If you ever want a great tutorial on mixing plaster:
[link]
Part 5:
Now I have successfully created a head... So in the end I used a thin silicon to coat the original ("Banana skin"), then a thick on to give it more strength (Gelsil) but still retain flexibility, and made a 2 part mother mould (Trowel-on 60) to keep the flexible components relatively static when pouring the final material. So pulling the mold has been successful- used Rotothane (a pourable mould material) for the final... It isn't perfect, so I may produce another set of molds later... for now onto the body
Part of the body mould is cast - at present it is in UltraCal 30- it will most likely be a 3 part mold due to undercuts. I'll start taking piccies of it as continue to make it.
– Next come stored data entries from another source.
Lemma throttled_frame rect c : throttled c → throttled (dispatch (AnimationFrame rect) c).
Proof.
  intros H. simpl. destruct (animationFrames c) as [|[k e] rest] eqn:Hfr; [done|].
  assert (Hk : (isProcessing <$> closures c !! k) = Some true ∧
               pending_frames k (set_animationFrames rest c) = 0%nat).
  { pose proof (proj1 (throttled_flag c) H k) as Hk.
    unfold pending_frames in *. rewrite Hfr in Hk. rewrite filter_cons in Hk.
    rewrite decide_True in Hk by done. simpl in *.
    destruct (isProcessing <$> closures c !! k) as [[|]|]; try done.
    split; [done | lia]. }
  destruct Hk as [Hk Hzero].
  assert (Hrest : ∀ j, j ≠ k →
            pending_frames j (set_animationFrames rest c) = pending_frames j c).
  { intros j Hj. unfold pending_frames. simpl. rewrite Hfr, filter_cons.
    by rewrite decide_False by (simpl; congruence). }
  (* the state once the flag of [k] is down, whatever ran in between *)
  assert (Hdown : ∀ c', animationFrames c' = rest →
            (∀ j, (isProcessing <$> closures c' !! j) = (isProcessing <$> closures c !! j)) →
            throttled (alter_closure k (set_isProcessing false) c')).
  { intros c' Hf' Hp'. apply throttled_flag. intros j.
    unfold pending_frames. simpl. rewrite Hf'.
    change (length (filter (λ f, f.1 = j) rest))
      with (pending_frames j (set_animationFrames rest c)).
    rewrite list_lookup_alter. case_decide; subst.
    - rewrite Hzero. destruct (closures c' !! j); simpl; done.
    - rewrite Hrest by done. rewrite Hp'. apply (proj1 (throttled_flag c) H). }
  unfold frame_callback. simpl.
  destruct (closures c !! k) as [cl|] eqn:Hcl; [|done].
  destruct (Qeq_bool (rect_width rect) 0).
  - apply Hdown; done.
  - apply Hdown.
    + by rewrite (proj1 (proj2 (updateCarousel_frame _ _ _))).
    + intros j. destruct (updateCarousel_closures_alter k
        (safeIndex (totalImages cl) rect e) (set_animationFrames rest c)) as (g & -> & Hg).
      apply alter_keeps_isProcessing. intros x. apply Hg.
Qed.

Lemma throttled_dispatch ev c : throttled c → throttled (dispatch ev c).
Proof.
  intros H. destruct ev as [|e| |d|rect].
  - simpl. apply fold_left_preserves; [|done]. intros a []; try done.
    apply throttled_loadImages.
  - simpl. apply fold_left_preserves; [|done]. intros a []; try done.
    apply throttled_on_mousemove.
  - simpl. apply fold_left_preserves; [|done]. intros a []; try done.
    apply throttled_updateCarousel.
  - simpl. case_match; [|done]. apply fold_left_preserves; [|done]. intros a h Ha.
    by apply throttled_updateCarousel, throttled_loadImages.
  - by apply throttled_frame.
Qed.

Section Throttle.
Variable JSON_parse : string -> option JSValue.

Lemma init_carousel_animationFrames c r :
  init_carousel JSON_parse c = Normal r → animationFrames r.1 = animationFrames c.
Proof.
  intros Hr. destruct (card c) as [dots|] eqn:Hc.
  - destruct (parse_images JSON_parse c) as [urls|e] eqn:Hp.
    + destruct (decide (parseInt_or_1 (data_totalImages c) ≤ 1)) as [Ht | Ht].
      * rewrite (init_carousel_static JSON_parse c dots urls) in Hr by done.
        injection Hr as <-.
        apply (static_branch (parseInt_or_1 (data_totalImages c)) c).
      * destruct (init_carousel_interactive JSON_parse c dots urls)
          as (c' & Hc' & _ & _ & _ & Hf & _); [done | done | lia |].
        rewrite Hc' in Hr. by injection Hr as <-.
    + rewrite (init_carousel_throw JSON_parse c dots e) in Hr by done.
      by injection Hr as <-.
  - rewrite init_carousel_no_card in Hr by done. by injection Hr as <-.
Qed.

Lemma throttled_init c r :
  init_carousel JSON_parse c = Normal r → throttled c → throttled r.1.
Proof.
  intros Hr H k. unfold pending_frames.
  rewrite (init_carousel_animationFrames c r Hr). fold (pending_frames k c).
  rewrite (H k).
  destruct (init_carousel_closures JSON_parse c r Hr)
    as [-> | (urls & total & Ht & ->)]; [done|].
  destruct (closures c !! k) as [cl|] eqn:Hk.
  - by rewrite (lookup_app_l_Some _ _ _ _ Hk).
  - apply lookup_ge_None in Hk. rewrite lookup_app_r by done.
    by destruct (k - length (closures c))%nat as [|[|?]].
Qed.

(** On a page that starts without instances and without queued callbacks, in
    every reachable state a frame callback is queued for an instance exactly
    while its [isProcessing] flag is up: pointer moves are throttled to one
    pending layout read per instance. *)
Theorem frames_throttled (p0 p : Page) :
  Forall (fun c => closures c = [] ∧ animationFrames c = []) (containers p0) →
  reachable JSON_parse p0 p →
  ∀ i c k, containers p !! i = Some c →
    pending_frames k c =
      match closures c !! k with
      | Some cl => if isProcessing cl then 1%nat else 0%nat
      | None => 0%nat
      end ∧
    (pending_frames k c ≤ 1)%nat.
Proof.
  intros H0 Hreach i c k Hc.
  assert (H : throttled c).
  { apply (reachable_invariant_at JSON_parse throttled p0 p i); try done.
    - intros c0 r Hc0 _ Hr. by apply (throttled_init c0 r).
    - intros c0 ev. apply throttled_dispatch.
    - intros c0 Hc0. rewrite Forall_lookup in H0.
      destruct (H0 i c0 Hc0) as [Hcl Hfr]. intros j.
      unfold pending_frames. by rewrite Hcl, Hfr. }
  split; [apply H|]. rewrite (H k). repeat case_match; lia.
Qed.
End Throttle.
Part 4: making moulds for head
Okies... the use of a thin silicone was a fail. But what I've done is use the thin layer of silicone to make the sculpt smooth, so I've used a more viscous silicon(gelsil) over the top- hopefully that all works out. Once the head is cast I will make my two (or even three part) mold for the body. If it all goes well will do a few more things (modular dog toy stuff is what I'm thinking.. but that is a discussion for another time)


Part 3: Coarse sculpting
Materials- Klean Klay or oil based reusable clay, hands/palms, sculpting tools
Klean Klay is an oil based clay that works nicely to make a negative mold over, it is great for designing prosthetics and doesn't dry out like water based clay. So your design time can be long and it can be reworked... and reused. Over the aluminium foil you push the clay against the armature - which it generally sticks quite well to it. I coarsely build it up with gross shapes, and the improve the shaping.
Palms work great to smooth the clay, it seems to work better than wooden tools... and the warmer it is the more compliant it is a material.
Anyway... that is where I am... so... will keep adding to this as I go along.

Part 2: Coarse forming
Materials- Aluminium foil, duct tape
Aluminium foil is your friend for making armatures and bulking out areas. Scrunching it up and making coarse shapes is easier and lighter than using clay. The aluminium was taped in place to give the rough shape. And shiteloads of it

Part 1: Pose/shape
Materials- Duct tape (hardware store), cardboard (leftovers from packaging)
Made a cavity for the lappy, out of cardboard... carve up some tubes to stop the box from callapsing, and for the feet and arms.

Original idea:
Here goes... what I'll be doing is documenting the creation of what intends to be a backpack for my 'puter.
The things I want is stylish *cough cough*, and be able to fit my stuff in nicely, so therefore a padded interior and cut out spaces for components such as:external CDROM, lappy, power supply and maybe a usb hub - with the ports as it's feet claws.. but that is a bit over top and probably won't happen.
The interesting parts- how it starts and how it is being constructed.